Lorsque les puissants chutent, il y a ceux qui partent, et ceux qui restent. S’ils sont bien peu à afficher publiquement leur soutien à Mohamed Ould Abdelaziz, ce dernier peut néanmoins s’appuyer, dans sa traversée du désert, sur quelques indéfectibles alliés.

S’agissant de ceux qui ont déserté ses rangs, l’ancien président répondait laconiquement à Jeune Afrique, en avril 2021, qu’ils étaient « surtout fidèles à leurs intérêts ». Installé à sa droite lors de sa première conférence de presse, en décembre 2019, juste après que le conflit pour le leadership du parti au pouvoir avait éclaté, son ex-ministre, Seyedna Ali Ould Mohamed Khouna, est toujours à ses côtés.

Terrain politique

Cet homme à la barbe blanche et à l’air sévère – bien que réputé très sympathique -, a géré les portefeuilles de l’Habitat et de la Fonction publique lorsque Mohamed Ould Abdelaziz était au pouvoir, avant de devenir secrétaire général de la présidence.
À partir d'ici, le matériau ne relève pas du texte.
(** 100 USD stay 100 USD in a world without any table; 1000 SOS are 1.75
    USD, 1 USD is [1 / 0.00175] SOS and 5 USD are a little over 160 TRY at
    the seeded rates. *)
Lemma convert_cases_witness :
  ConvertScenario.convert 100 "USD" "USD" Scenario.cold = (100%float, Scenario.cold)
  /\ ConvertScenario.convert 1000 "SOS" "USD" ConvertScenario.seeded
     = (1.75%float, ConvertScenario.seeded)
  /\ ConvertScenario.convert 1 "USD" "SOS" ConvertScenario.seeded
     = ((1 * (1 / 0.00175))%float, ConvertScenario.seeded)
  /\ ConvertScenario.convert 5 "USD" "TRY" ConvertScenario.seeded
     = (((5 * (1 / 0.00175)) * 0.056)%float, ConvertScenario.seeded).
Proof.
  unfold ConvertScenario.convert.
  split; [|split; [|split]].
  - apply (convert_cases Scenario.seed "/home/sosx" Scenario.offlineApi
             100%float "USD" "USD" Index.noOptions Scenario.cold).
    reflexivity.
  - etransitivity.
    + apply (proj1 (proj2 (convert_cases Scenario.seed "/home/sosx" Scenario.offlineApi
               1000%float "SOS" "USD" Index.noOptions ConvertScenario.seeded)));
        [discriminate | reflexivity].
    + vm_compute. reflexivity.
  - etransitivity.
    + apply (proj1 (proj2 (proj2 (convert_cases Scenario.seed "/home/sosx"
               Scenario.offlineApi 1%float "USD" "SOS" Index.noOptions
               ConvertScenario.seeded))));
        [discriminate | discriminate | reflexivity].
    + vm_compute. reflexivity.
  - etransitivity.
    + apply (proj2 (proj2 (proj2 (convert_cases Scenario.seed "/home/sosx"
               Scenario.offlineApi 5%float "USD" "TRY" Index.noOptions
               ConvertScenario.seeded))));
        discriminate.
    + vm_compute. reflexivity.
Defined.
Très influent dans sa localité d’origine, Amourj (wilaya du Hodh el Chargui, dans l’est de la Mauritanie), il est le frère de Cheikh El Avia Ould Mohamed Khouna, lequel fut, entre autres, le Premier ministre de Maaouiya Ould Taya entre 1998 et 2003. Depuis le début des ennuis judiciaires de son ami, placé en résidence surveillée dès août 2020, Seyedna Ali Ould Mohamed Khouna n’a cessé d’occuper le terrain politique.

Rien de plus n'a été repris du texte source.